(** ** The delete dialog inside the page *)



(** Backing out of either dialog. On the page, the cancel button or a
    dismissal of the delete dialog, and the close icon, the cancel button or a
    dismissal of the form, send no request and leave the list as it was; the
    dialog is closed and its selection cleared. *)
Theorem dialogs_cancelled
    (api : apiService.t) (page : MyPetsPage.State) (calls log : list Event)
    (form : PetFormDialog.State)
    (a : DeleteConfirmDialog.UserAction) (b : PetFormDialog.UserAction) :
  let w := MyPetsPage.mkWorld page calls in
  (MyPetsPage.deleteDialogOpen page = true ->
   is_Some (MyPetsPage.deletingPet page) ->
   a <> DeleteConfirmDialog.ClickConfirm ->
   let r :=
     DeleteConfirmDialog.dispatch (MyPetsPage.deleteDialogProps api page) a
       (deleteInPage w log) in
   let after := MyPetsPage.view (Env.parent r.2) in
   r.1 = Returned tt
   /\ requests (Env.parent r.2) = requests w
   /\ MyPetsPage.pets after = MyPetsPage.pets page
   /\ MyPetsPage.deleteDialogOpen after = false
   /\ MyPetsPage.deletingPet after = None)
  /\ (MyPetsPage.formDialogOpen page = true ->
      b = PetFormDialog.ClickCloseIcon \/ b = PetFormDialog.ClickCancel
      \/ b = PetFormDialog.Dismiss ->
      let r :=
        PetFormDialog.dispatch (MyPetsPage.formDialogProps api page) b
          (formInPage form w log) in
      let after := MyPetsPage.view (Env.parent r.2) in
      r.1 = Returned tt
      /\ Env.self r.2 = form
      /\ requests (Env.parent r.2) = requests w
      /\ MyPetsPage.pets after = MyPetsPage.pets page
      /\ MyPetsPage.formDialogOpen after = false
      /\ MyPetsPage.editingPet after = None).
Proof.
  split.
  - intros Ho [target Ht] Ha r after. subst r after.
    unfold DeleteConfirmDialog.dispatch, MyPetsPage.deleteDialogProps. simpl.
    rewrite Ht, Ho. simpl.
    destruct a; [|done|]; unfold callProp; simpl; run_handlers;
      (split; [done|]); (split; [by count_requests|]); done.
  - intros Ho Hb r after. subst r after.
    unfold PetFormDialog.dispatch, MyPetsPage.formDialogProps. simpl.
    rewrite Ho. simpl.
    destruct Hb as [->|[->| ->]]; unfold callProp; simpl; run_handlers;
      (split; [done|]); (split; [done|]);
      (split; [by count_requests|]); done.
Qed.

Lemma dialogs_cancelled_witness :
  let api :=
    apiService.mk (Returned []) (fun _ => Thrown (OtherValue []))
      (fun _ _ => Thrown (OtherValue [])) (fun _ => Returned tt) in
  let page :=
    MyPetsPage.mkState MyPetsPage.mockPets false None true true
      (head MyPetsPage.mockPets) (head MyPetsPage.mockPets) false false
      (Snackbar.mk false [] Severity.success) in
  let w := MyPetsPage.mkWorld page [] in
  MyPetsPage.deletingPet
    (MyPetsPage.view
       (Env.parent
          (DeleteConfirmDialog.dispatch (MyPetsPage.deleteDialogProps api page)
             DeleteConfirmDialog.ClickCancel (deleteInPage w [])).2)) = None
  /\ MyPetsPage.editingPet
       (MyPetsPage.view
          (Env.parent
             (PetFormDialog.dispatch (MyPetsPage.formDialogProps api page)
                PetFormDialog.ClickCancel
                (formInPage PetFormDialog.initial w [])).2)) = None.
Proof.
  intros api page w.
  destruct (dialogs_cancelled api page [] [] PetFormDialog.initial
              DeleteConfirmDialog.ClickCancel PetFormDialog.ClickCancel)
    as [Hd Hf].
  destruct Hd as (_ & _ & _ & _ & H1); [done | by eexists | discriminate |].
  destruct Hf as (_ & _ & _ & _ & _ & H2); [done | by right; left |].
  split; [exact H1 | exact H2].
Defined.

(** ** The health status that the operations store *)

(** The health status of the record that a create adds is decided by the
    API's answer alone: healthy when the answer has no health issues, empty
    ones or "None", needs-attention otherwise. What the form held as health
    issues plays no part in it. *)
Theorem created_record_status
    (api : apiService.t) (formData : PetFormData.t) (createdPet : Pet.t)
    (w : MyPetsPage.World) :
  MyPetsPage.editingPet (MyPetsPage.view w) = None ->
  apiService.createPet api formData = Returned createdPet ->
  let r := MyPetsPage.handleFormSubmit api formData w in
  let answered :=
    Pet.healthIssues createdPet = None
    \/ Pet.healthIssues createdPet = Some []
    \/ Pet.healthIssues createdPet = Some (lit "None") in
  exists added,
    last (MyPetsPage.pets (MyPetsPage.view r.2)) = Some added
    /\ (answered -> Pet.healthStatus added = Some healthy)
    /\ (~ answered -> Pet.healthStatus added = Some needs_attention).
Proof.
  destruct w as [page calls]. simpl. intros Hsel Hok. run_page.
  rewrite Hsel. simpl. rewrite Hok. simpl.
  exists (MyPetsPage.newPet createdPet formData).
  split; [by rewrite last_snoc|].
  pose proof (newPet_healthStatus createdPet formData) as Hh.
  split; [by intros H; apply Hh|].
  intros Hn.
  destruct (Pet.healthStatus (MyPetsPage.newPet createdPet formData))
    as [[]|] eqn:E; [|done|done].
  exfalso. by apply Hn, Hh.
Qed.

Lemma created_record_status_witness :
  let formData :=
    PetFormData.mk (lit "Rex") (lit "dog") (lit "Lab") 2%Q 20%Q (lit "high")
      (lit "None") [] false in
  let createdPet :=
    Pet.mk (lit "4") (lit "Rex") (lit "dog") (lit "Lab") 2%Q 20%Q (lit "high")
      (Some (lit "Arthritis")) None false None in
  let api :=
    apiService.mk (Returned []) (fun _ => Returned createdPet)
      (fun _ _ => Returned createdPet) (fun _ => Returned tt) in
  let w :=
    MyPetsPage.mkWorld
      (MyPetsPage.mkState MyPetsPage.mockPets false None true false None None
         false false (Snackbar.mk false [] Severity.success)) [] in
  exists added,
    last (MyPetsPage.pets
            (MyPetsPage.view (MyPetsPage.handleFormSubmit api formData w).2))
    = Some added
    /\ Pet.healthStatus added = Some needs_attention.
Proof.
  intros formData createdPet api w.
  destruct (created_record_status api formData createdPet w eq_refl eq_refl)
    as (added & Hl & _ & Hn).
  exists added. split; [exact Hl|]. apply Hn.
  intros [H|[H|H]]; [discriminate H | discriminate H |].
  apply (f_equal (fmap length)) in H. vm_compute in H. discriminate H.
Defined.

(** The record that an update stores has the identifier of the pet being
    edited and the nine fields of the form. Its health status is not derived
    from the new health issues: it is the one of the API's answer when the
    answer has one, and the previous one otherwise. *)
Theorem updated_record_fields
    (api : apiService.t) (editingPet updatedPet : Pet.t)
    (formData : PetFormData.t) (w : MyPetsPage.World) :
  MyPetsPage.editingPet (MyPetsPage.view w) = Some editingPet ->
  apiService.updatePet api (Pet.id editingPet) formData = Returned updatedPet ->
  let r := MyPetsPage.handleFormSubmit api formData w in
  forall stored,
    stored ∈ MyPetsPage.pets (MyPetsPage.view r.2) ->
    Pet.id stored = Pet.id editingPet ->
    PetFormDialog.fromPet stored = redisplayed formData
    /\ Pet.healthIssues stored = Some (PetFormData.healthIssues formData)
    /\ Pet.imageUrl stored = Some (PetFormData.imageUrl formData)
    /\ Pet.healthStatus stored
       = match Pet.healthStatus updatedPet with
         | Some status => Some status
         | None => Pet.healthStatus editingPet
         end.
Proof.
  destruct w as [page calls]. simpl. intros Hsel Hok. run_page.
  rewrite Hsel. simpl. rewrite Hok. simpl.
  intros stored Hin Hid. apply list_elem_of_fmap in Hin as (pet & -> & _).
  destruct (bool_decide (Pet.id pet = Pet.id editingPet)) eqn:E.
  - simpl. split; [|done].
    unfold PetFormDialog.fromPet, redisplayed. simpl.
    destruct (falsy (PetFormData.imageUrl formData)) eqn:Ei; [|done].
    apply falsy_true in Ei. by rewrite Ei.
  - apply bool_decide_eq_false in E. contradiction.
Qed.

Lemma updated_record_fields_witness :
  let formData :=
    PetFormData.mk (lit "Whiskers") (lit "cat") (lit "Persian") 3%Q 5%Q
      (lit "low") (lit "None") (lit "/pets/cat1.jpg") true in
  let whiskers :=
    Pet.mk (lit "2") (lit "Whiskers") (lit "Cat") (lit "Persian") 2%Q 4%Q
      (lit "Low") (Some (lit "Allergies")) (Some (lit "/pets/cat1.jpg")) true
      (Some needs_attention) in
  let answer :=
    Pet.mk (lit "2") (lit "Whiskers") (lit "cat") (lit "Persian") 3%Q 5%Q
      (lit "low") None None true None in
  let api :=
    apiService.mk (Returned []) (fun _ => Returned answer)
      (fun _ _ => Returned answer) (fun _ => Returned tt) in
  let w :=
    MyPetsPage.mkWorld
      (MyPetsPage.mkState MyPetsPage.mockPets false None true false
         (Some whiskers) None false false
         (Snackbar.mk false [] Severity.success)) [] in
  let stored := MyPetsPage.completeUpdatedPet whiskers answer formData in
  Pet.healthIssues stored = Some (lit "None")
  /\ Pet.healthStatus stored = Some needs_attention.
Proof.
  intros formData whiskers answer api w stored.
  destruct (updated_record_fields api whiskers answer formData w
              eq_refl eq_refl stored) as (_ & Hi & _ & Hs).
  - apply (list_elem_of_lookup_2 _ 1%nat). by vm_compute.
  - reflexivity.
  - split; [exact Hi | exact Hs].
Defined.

### TASK STATEMENT
Throughout the material above, report each line holding the word "success".

### RESPONSE
      (Snackbar.mk false [] Severity.success) in
         false false (Snackbar.mk false [] Severity.success)) [] in
         (Snackbar.mk false [] Severity.success)) [] in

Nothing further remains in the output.